[Dataset excerpts — start]

Lemma settings_written d e i : fits e -> 0 <= i ->
  (forall b, 0 <= b < 32 -> writable (16 + 2 * i) b = true -> Z.testbit (reg d (16 + 2 * i)) b = Z.testbit (buffer0 e) b) ->
  (forall b, 0 <= b < 32 -> writable (17 + 2 * i) b = true -> Z.testbit (reg d (17 + 2 * i)) b = Z.testbit (buffer1 e) b) ->
  settings (of_buffer (reg d (16 + 2 * i)) (reg d (17 + 2 * i))) = settings e.
Proof.
  intros Hf Hi H0 H1. rewrite <- (of_buffer_buffer e Hf) at 1.
  assert (He : Z.even (16 + 2 * i) = true) by (rewrite Z.even_add_mul_2; done).
  assert (Ho : Z.even (17 + 2 * i) = false) by (rewrite Z.even_add_mul_2; done).
  unfold writable in H0, H1. rewrite He in H0. rewrite Ho in H1. unfold settings, of_buffer.
  cbn [Vector DeliveryMode DestMode IntPolarity TriggerMode Masked Destination].
  repeat apply (f_equal2 pair); apply field_ext; try lia; intros b Hb; (apply H0 || apply H1); lia.
Qed.

Lemma SetRedirectionEntry_runs a i e (Q : unit -> ioapic D -> Prop) :
  0 <= i < 120 -> i <= m_maxRedirectionEntries a -> fits e ->
  (forall a', changes a i e a' -> Q tt a') -> runs (SetRedirectionEntry i e) a Q.
Proof.
  intros Hi Hm Hf HQ. unfold SetRedirectionEntry. cbv zeta. rewrite (Z.mod_small i) by lia.
  change (register_code R_REDTBL_0) with 16. rewrite !Z.mod_small by lia.
  mstep. apply runs_gets. cbn beta. rewrite (proj2 (Z.ltb_ge _ _)) by lia.
  replace (16 + i * 2 + 1) with (17 + 2 * i) by lia. replace (16 + i * 2) with (16 + 2 * i) by lia.
  mstep. apply WriteRegister_runs; [lia|]. intros d1 Ho1 Hw1.
  apply WriteRegister_runs; [lia|]. cbn [chip set_chip]. intros d2 Ho2 Hw2.
  apply HQ. split; try done; unfold entry_of; cbn [chip set_chip].
  - apply settings_written; [done|lia| |done]. intros b Hb Hw. rewrite Ho2 by lia. by apply Hw1.
  - intros j Hj. rewrite !Ho2, !Ho1 by lia. done.
Qed.

(** Reading an entry, changing it and writing it back. *)
Lemma update_entry_runs a i f (Q : unit -> ioapic D -> Prop) :
  0 <= i < 120 -> i <= m_maxRedirectionEntries a -> fits (f (entry_of a i)) ->
  (forall a', changes a i (f (entry_of a i)) a' -> Q tt a') ->
  runs (let* e := GetRedirectionEntry i in SetRedirectionEntry i (f e)) a Q.
Proof.
  intros Hi Hm Hf HQ. mstep. apply GetRedirectionEntry_runs; [done..|]. intros a1 H1.
  apply SetRedirectionEntry_runs; [done|by rewrite (same_max _ _ H1)|done|]. intros a2 H2. apply HQ.
  destruct H2 as [? ? ? ? ? Hoth]. split; try (destruct H1; congruence).
  intros j Hj. rewrite Hoth by done. unfold entry_of. by rewrite !(same_reg _ _ H1).
Qed.

(** ** Start-up *)

(** What [Init] leaves of an entry. *)
Definition reset_entry (e : x86_64_IOAPIC_RedirectionEntry) : x86_64_IOAPIC_RedirectionEntry :=
  set_Masked 1 (set_TriggerMode 0 (set_IntPolarity 0 (set_DestMode 0 (set_DeliveryMode 0 (set_Vector 0 e))))).

Lemma reset_fits e : fits e -> fits (reset_entry e).
Proof. unfold reset_entry. auto 10 with ioapic. Qed.

Lemma init_loop_runs : forall fuel a i (Q : unit -> ioapic D -> Prop),
  0 <= i <= m_maxRedirectionEntries a -> m_maxRedirectionEntries a <= 120 ->
  (Z.to_nat (m_maxRedirectionEntries a - i) < fuel)%nat ->
  (forall a', m_ID a' = m_ID a -> m_baseAddress a' = m_baseAddress a -> m_GSIBase a' = m_GSIBase a ->
     m_maxRedirectionEntries a' = m_maxRedirectionEntries a ->
     (forall j, i <= j < m_maxRedirectionEntries a -> settings (entry_of a' j) = settings (reset_entry (entry_of a j))) ->
     (forall j, ~ i <= j < m_maxRedirectionEntries a -> entry_of a' j = entry_of a j) -> Q tt a') ->
  runs (init_loop fuel i) a Q.
Proof.
  induction fuel as [|fuel IH]; intros a i Q Hi Hm Hf HQ; [lia|]. cbn [init_loop].
  mstep. apply runs_gets. cbn beta. destruct (Z.ltb_spec i (m_maxRedirectionEntries a)) as [Hlt|Hge].
  - mstep. apply (update_entry_runs a i reset_entry); [lia|lia|apply reset_fits, of_buffer_fits|]. intros a1 [H1 H2 H3 H4 He Hoth].
    rewrite Z.mod_small by lia. apply IH; rewrite ?H4; [lia..|].
    intros a2 G1 G2 G3 G4 Ge Go. apply HQ; [congruence..| |].
    + intros j Hj. destruct (decide (j = i)) as [->|Hne].
      * rewrite Go by lia. done.
      * rewrite Ge by lia. by rewrite Hoth.
    + intros j Hj. rewrite Go by lia. apply Hoth. lia.
  - apply runs_ret. apply HQ; try done. intros j Hj. lia.
Qed.

Definition entries (ver : Z) : Z := field 16 8 ver + 1.

(** The start-up ends, takes the identifier and the number of entries from the chip and leaves every entry
    masked, with the vector 0, fixed and physical delivery, active high and edge triggered, to the destination it had. *)
Theorem Init_masks a : entries (reg (chip a) 1) <= 120 ->
  runs Init a (fun _ a' =>
    m_ID a' = field 24 8 (reg (chip a) 0) /\ m_GSIBase a' = m_GSIBase a /\ m_baseAddress a' = m_baseAddress a /\
    m_maxRedirectionEntries a' = entries (reg (chip a) 1) /\
    forall j, 0 <= j < entries (reg (chip a) 1) ->
      settings (entry_of a' j) = (0, 0, 0, 0, 0, 1, Destination (entry_of a j))).
Proof.
  intros He. unfold Init, ReadRegister_enum. pose proof (field_range 16 8 (reg (chip a) 1) ltac:(lia) ltac:(lia)) as Hr. unfold entries in *.
  change (register_code R_ID mod 256) with 0. change (register_code R_VER mod 256) with 1.
  mstep. apply ReadRegister_runs; [lia|]. intros a1 H1. mstep. apply runs_modify.
  mstep. apply ReadRegister_runs; [lia|]. intros a2 H2. mstep. apply runs_modify. cbn [chip] in *.
  rewrite (same_reg _ _ H1). change (Z.land (Z.shiftr (reg (chip a) 1) 16) 255) with (field 16 8 (reg (chip a) 1)).
  rewrite Z.mod_small by lia. apply init_loop_runs; cbn [m_maxRedirectionEntries m_ID m_baseAddress m_GSIBase]; [lia..|].
  intros a3 G1 G2 G3 G4 G5 _. destruct H1 as [? ? ? ? S1], H2 as [I2 ? ? ? S2].
  split_and!; [by rewrite G1, I2|cbn in *; congruence..|].
  intros j Hj. rewrite G5 by lia. unfold entry_of. cbn [chip]. rewrite !S2. cbn [chip]. by rewrite !S1.
Qed.
Definition StartCPU : M lapic unit :=
  if UINT32_MAX <? PMM.from_HHDM (g_HHDMOffset e) (g_KernelRootPageTable e) then fail AssertionFailed else
  act AcquireTramp ;;;
  if stack e =? 0 then fail AssertionFailed else
  act (ClearStack (stack e) Descriptors.KERNEL_STACK_SIZE) ;;;
  act (SetLAPIC (new_proc e)) ;;;
  act (InitNewProcessor (new_proc e)) ;;;
  act (SetCPUState (new_proc e)) ;;;
  act (MapPage AP_TRAMP_LOAD AP_TRAMP_LOAD PageMapper.READ_WRITE_EXECUTE false) ;;;
  act (CopyTrampoline AP_TRAMP_LOAD PAGE_SIZE) ;;;
  act (CopyInfo AP_TRAMP_DATA_ADDR APInfo) ;;;
  raise_default 0 DM_INIT ;;;
  act (SleepNS (10 * 1000000)) ;;;
  raise_default 0 DM_Startup ;;;
  act (SleepNS (200 * 1000)) ;;;
  raise_default 0 DM_Startup ;;;
  act (SleepNS (200 * 1000)) ;;;
  act (Acquire_apLock (new_proc e)) ;;;
  act (UnmapPage AP_TRAMP_LOAD) ;;;
  act ReleaseTramp.

Definition Init (started : bool) : M lapic unit :=
  let* over := gets m_addressOverride in
  whenM (negb over) (modify (set_base (PMM.to_HHDM (g_HHDMOffset e) (Z.land (MSR_APIC_BASE e) 4294963200)))) ;;;
  let* bsp := gets m_BSP in
  let* base := gets m_LAPICBase in
  whenM bsp (act (MapPage base (PMM.from_HHDM (g_HHDMOffset e) base) PageMapper.READ_WRITE true)) ;;;
  if started then Init_started else StartCPU.
End Start.

(** ** Interprocessor interrupts *)

(** [w] bits from bit [k]. *)
Definition bits (k w x : Z) : Z := Z.land (Z.shiftr x k) (Z.ones w).

Lemma bits_ext k w x y : 0 <= k -> (forall b, k <= b < k + w -> Z.testbit x b = Z.testbit y (b - k)) ->
  (forall b, w <= b -> Z.testbit y b = false) -> 0 <= w -> bits k w x = y.
Proof.
  intros Hk Hx Hy Hw. apply Z.bits_inj'. intros n Hn. unfold bits. rewrite Z.land_spec, Z.shiftr_spec by done.
  destruct (decide (n < w)).
  - rewrite Z.ones_spec_low, andb_true_r, Hx by lia. f_equal. lia.
  - rewrite Z.ones_spec_high, andb_false_r, Hy by lia. done.
Qed.

Lemma testbit_outside y w b : 0 <= y < 2 ^ w -> 0 <= w -> b < 0 \/ w <= b -> Z.testbit y b = false.
Proof.
  intros Hy Hw [Hb|Hb]; [by apply Z.testbit_neg_r|]. destruct (decide (y = 0)) as [->|]; [apply Z.bits_0|]. apply Z.bits_above_log2; [lia|].
  apply Z.lt_le_trans with w; [|lia]. apply Z.log2_lt_pow2; lia.
Qed.

Section ICR.
Context (old dest vector deliveryMode mode destMode shorthand level : Z).
Context (Hd : 0 <= dest < 2 ^ 8) (Hv : 0 <= vector < 2 ^ 8) (Hm : 0 <= deliveryMode < 2 ^ 3) (Ht : 0 <= mode < 2 ^ 1)
  (Hdm : 0 <= destMode < 2 ^ 1) (Hs : 0 <= shorthand < 2 ^ 2) (Hl : 0 <= level < 2 ^ 1).

Let value : Z := icr_value old dest vector deliveryMode mode destMode shorthand level.

(** A bit of the command. *)
Lemma icr_testbit b : 0 <= b < 64 -> Z.testbit value b =
  (Z.testbit old b && negb (bool_decide (56 <= b) || bool_decide (b < 12) || bool_decide (b = 14) || bool_decide (b = 15) ||
     bool_decide (b = 18) || bool_decide (b = 19))) ||
  Z.testbit dest (b - 56) || Z.testbit vector b || Z.testbit deliveryMode (b - 8) || Z.testbit mode (b - 15) ||
  Z.testbit destMode (b - 11) || Z.testbit shorthand (b - 18) || Z.testbit level (b - 14).
Proof.
  intros Hb. unfold value, icr_value. cbv zeta. rewrite !Z.lor_spec, Z.land_spec, Z.lnot_spec, Z.lor_spec, !Z.shiftl_spec by lia.
  do 7 f_equal. f_equal. f_equal.
  assert (Hc : forall n : nat, (n < 64)%nat -> let b := Z.of_nat n in Z.testbit 255 (b - 56) || Z.testbit 839679 b =
    bool_decide (56 <= b) || bool_decide (b < 12) || bool_decide (b = 14) || bool_decide (b = 15) || bool_decide (b = 18) || bool_decide (b = 19)).
  { intros n Hn. do 64 (destruct n as [|n]; [reflexivity|]). lia. }
  specialize (Hc (Z.to_nat b)). rewrite Z2Nat.id in Hc by lia. apply Hc. lia.
Qed.

Ltac icr_field :=
  unfold value; apply bits_ext; [lia| | |lia];
  [intros b Hb; rewrite icr_testbit by lia; try match goal with H : 18 <= ?b < _ |- _ => destruct (decide (b = 18)) end;
   repeat match goal with
   | |- context [bool_decide ?P] => first [rewrite (bool_decide_eq_true_2 P) by lia|rewrite (bool_decide_eq_false_2 P) by lia]
   end; cbn [negb orb]; rewrite ?andb_false_r; cbn [orb];
   repeat first
     [rewrite (testbit_outside dest 8 (b - 56)) by lia|rewrite (testbit_outside vector 8 b) by lia
     |rewrite (testbit_outside deliveryMode 3 (b - 8)) by lia|rewrite (testbit_outside mode 1 (b - 15)) by lia
     |rewrite (testbit_outside destMode 1 (b - 11)) by lia|rewrite (testbit_outside shorthand 2 (b - 18)) by lia
     |rewrite (testbit_outside level 1 (b - 14)) by lia];
   rewrite ?orb_false_r; cbn [orb]; f_equal; lia
  |intros b Hb; eapply testbit_outside; [eassumption|lia|lia]].

Lemma icr_dest : bits 56 8 value = dest. Proof. icr_field. Qed.
Lemma icr_vector : bits 0 8 value = vector. Proof. icr_field. Qed.
Lemma icr_delivery : bits 8 3 value = deliveryMode. Proof. icr_field. Qed.
Lemma icr_destMode : bits 11 1 value = destMode. Proof. icr_field. Qed.
Lemma icr_level : bits 14 1 value = level. Proof. icr_field. Qed.
Lemma icr_trigger : bits 15 1 value = mode. Proof. icr_field. Qed.
Lemma icr_shorthand : bits 18 2 value = shorthand. Proof. icr_field. Qed.
End ICR.

(** The command register as software sees it. *)
Record command : Set := mkCommand {
  c_dest : Z; c_vector : Z; c_delivery : Z; c_trigger : Z; c_destMode : Z; c_shorthand : Z; c_level : Z
}.
Definition decode (hi lo : Z) : command :=
  let v := lo + 2 ^ 32 * hi in
  mkCommand (bits 56 8 v) (bits 0 8 v) (bits 8 3 v) (bits 15 1 v) (bits 11 1 v) (bits 18 2 v) (bits 14 1 v).

(** The chip accepts the command after being found busy [k] times. *)
Definition accepts (l : lapic) (k : nat) : Prop :=
  (forall i, (i < k)%nat -> 0 < Z.land (device l (writes l) (reads l + i) ICR0) (Z.shiftl 1 12)) /\
  Z.land (device l (writes l) (reads l + k) ICR0) (Z.shiftl 1 12) <= 0.

Lemma wait_delivered_runs k : forall fuel l, (k < fuel)%nat -> accepts l k ->
  runs (wait_delivered fuel) l (fun _ l' => l' = set_io (writes l) (reads l + S k) l).
Proof.
  induction k as [|k IH]; intros [|fuel] l Hf [Hb Hr]; try lia; cbn [wait_delivered]; mstep;
    (eapply runs_eq; [reflexivity|]); cbn beta.
  - rewrite Nat.add_0_r in Hr. rewrite (proj2 (Z.ltb_ge _ _)) by done. mstep. f_equal. lia.
  - specialize (Hb 0%nat) as Hb0. rewrite Nat.add_0_r in Hb0. rewrite (proj2 (Z.ltb_lt _ _)) by (apply Hb0; lia).
    eapply runs_mono; [apply (IH fuel)|]; [lia| |].
    + split; cbn [device writes reads set_io].
      * intros i Hi. replace (S (reads l) + i)%nat with (reads l + S i)%nat by lia. apply Hb. lia.
      * by replace (S (reads l) + k)%nat with (reads l + S k)%nat by lia.
    + intros ? l' ->. cbn [writes reads set_io]. unfold set_io. cbn. f_equal. lia.
Qed.

(** The fields that are asked for fit into the command. *)
Record fits (c : command) : Prop := {
  fit_dest : 0 <= c_dest c < 2 ^ 8; fit_vector : 0 <= c_vector c < 2 ^ 8; fit_delivery : 0 <= c_delivery c < 2 ^ 3;
  fit_trigger : 0 <= c_trigger c < 2 ^ 1; fit_destMode : 0 <= c_destMode c < 2 ^ 1; fit_shorthand : 0 <= c_shorthand c < 2 ^ 2;
  fit_level : 0 <= c_level c < 2 ^ 1
}.

(** The two writes that give a command. *)
Definition sends (c : command) (ws : list (Z * Z)) : Prop :=
  exists hi lo, ws = [(ICR1, hi); (ICR0, lo)] /\ 0 <= lo < 2 ^ 32 /\ decode hi lo = c.

Lemma RaiseIPI_runs (l : lapic) (fuel : nat) (c : command) : fits c ->
  (forall hi lo, exists k, (k < fuel)%nat /\ accepts (set_io (writes l ++ [(ICR1, hi); (ICR0, lo)]) (S (S (reads l))) l) k) ->
  runs (RaiseIPI fuel (c_dest c) (c_vector c) (c_delivery c) (c_trigger c) (c_destMode c) (c_shorthand c) (c_level c)) l
    (fun _ l' => exists ws r, sends c ws /\ l' = set_io (writes l ++ ws) r l).
Proof.
  intros Hc Ha. unfold RaiseIPI. mstep. eapply runs_eq; [reflexivity|]. cbn beta.
  mstep. eapply runs_eq; [reflexivity|]. cbn beta zeta. set (v := icr_value _ _ _ _ _ _ _ _). unfold WriteRegister.
  do 4 mstep. cbn [writes reads set_io]. destruct (Ha (Z.shiftr v 32) (Z.land v (Z.ones 32))) as (k & Hk & Hk'). eapply runs_mono.
  { apply (wait_delivered_runs k); [done|].
    unfold set_io in *. cbn in *. rewrite <- app_assoc. exact Hk'. }
  intros ? l' ->. cbn [writes set_io]. eexists [(ICR1, Z.shiftr v 32); (ICR0, Z.land v (Z.ones 32))], _. split.
  2: { unfold set_io. cbn. by rewrite <- app_assoc. }
  exists (Z.shiftr v 32), (Z.land v (Z.ones 32)). split; [done|].
  rewrite Z.land_ones by lia. split; [apply Z.mod_pos_bound; lia|]. unfold decode. rewrite Z.shiftr_div_pow2 by lia.
  replace (v mod 2 ^ 32 + 2 ^ 32 * (v / 2 ^ 32)) with v by zlia. cbv zeta. unfold v.
  destruct c; rewrite icr_dest, icr_vector, icr_delivery, icr_destMode, icr_level, icr_trigger, icr_shorthand by apply Hc. done.
Qed.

[Dataset excerpts — finish]

* Task description *
Repeat exactly the lines of the material above, taking the first line, the line with "(forall a', changes a i (f", and every line between them.

* Response to this task *
Lemma settings_written d e i : fits e -> 0 <= i ->
  (forall b, 0 <= b < 32 -> writable (16 + 2 * i) b = true -> Z.testbit (reg d (16 + 2 * i)) b = Z.testbit (buffer0 e) b) ->
  (forall b, 0 <= b < 32 -> writable (17 + 2 * i) b = true -> Z.testbit (reg d (17 + 2 * i)) b = Z.testbit (buffer1 e) b) ->
  settings (of_buffer (reg d (16 + 2 * i)) (reg d (17 + 2 * i))) = settings e.
Proof.
  intros Hf Hi H0 H1. rewrite <- (of_buffer_buffer e Hf) at 1.
  assert (He : Z.even (16 + 2 * i) = true) by (rewrite Z.even_add_mul_2; done).
  assert (Ho : Z.even (17 + 2 * i) = false) by (rewrite Z.even_add_mul_2; done).
  unfold writable in H0, H1. rewrite He in H0. rewrite Ho in H1. unfold settings, of_buffer.
  cbn [Vector DeliveryMode DestMode IntPolarity TriggerMode Masked Destination].
  repeat apply (f_equal2 pair); apply field_ext; try lia; intros b Hb; (apply H0 || apply H1); lia.
Qed.

Lemma SetRedirectionEntry_runs a i e (Q : unit -> ioapic D -> Prop) :
  0 <= i < 120 -> i <= m_maxRedirectionEntries a -> fits e ->
  (forall a', changes a i e a' -> Q tt a') -> runs (SetRedirectionEntry i e) a Q.
Proof.
  intros Hi Hm Hf HQ. unfold SetRedirectionEntry. cbv zeta. rewrite (Z.mod_small i) by lia.
  change (register_code R_REDTBL_0) with 16. rewrite !Z.mod_small by lia.
  mstep. apply runs_gets. cbn beta. rewrite (proj2 (Z.ltb_ge _ _)) by lia.
  replace (16 + i * 2 + 1) with (17 + 2 * i) by lia. replace (16 + i * 2) with (16 + 2 * i) by lia.
  mstep. apply WriteRegister_runs; [lia|]. intros d1 Ho1 Hw1.
  apply WriteRegister_runs; [lia|]. cbn [chip set_chip]. intros d2 Ho2 Hw2.
  apply HQ. split; try done; unfold entry_of; cbn [chip set_chip].
  - apply settings_written; [done|lia| |done]. intros b Hb Hw. rewrite Ho2 by lia. by apply Hw1.
  - intros j Hj. rewrite !Ho2, !Ho1 by lia. done.
Qed.

(** Reading an entry, changing it and writing it back. *)
Lemma update_entry_runs a i f (Q : unit -> ioapic D -> Prop) :
  0 <= i < 120 -> i <= m_maxRedirectionEntries a -> fits (f (entry_of a i)) ->
  (forall a', changes a i (f (entry_of a i)) a' -> Q tt a') ->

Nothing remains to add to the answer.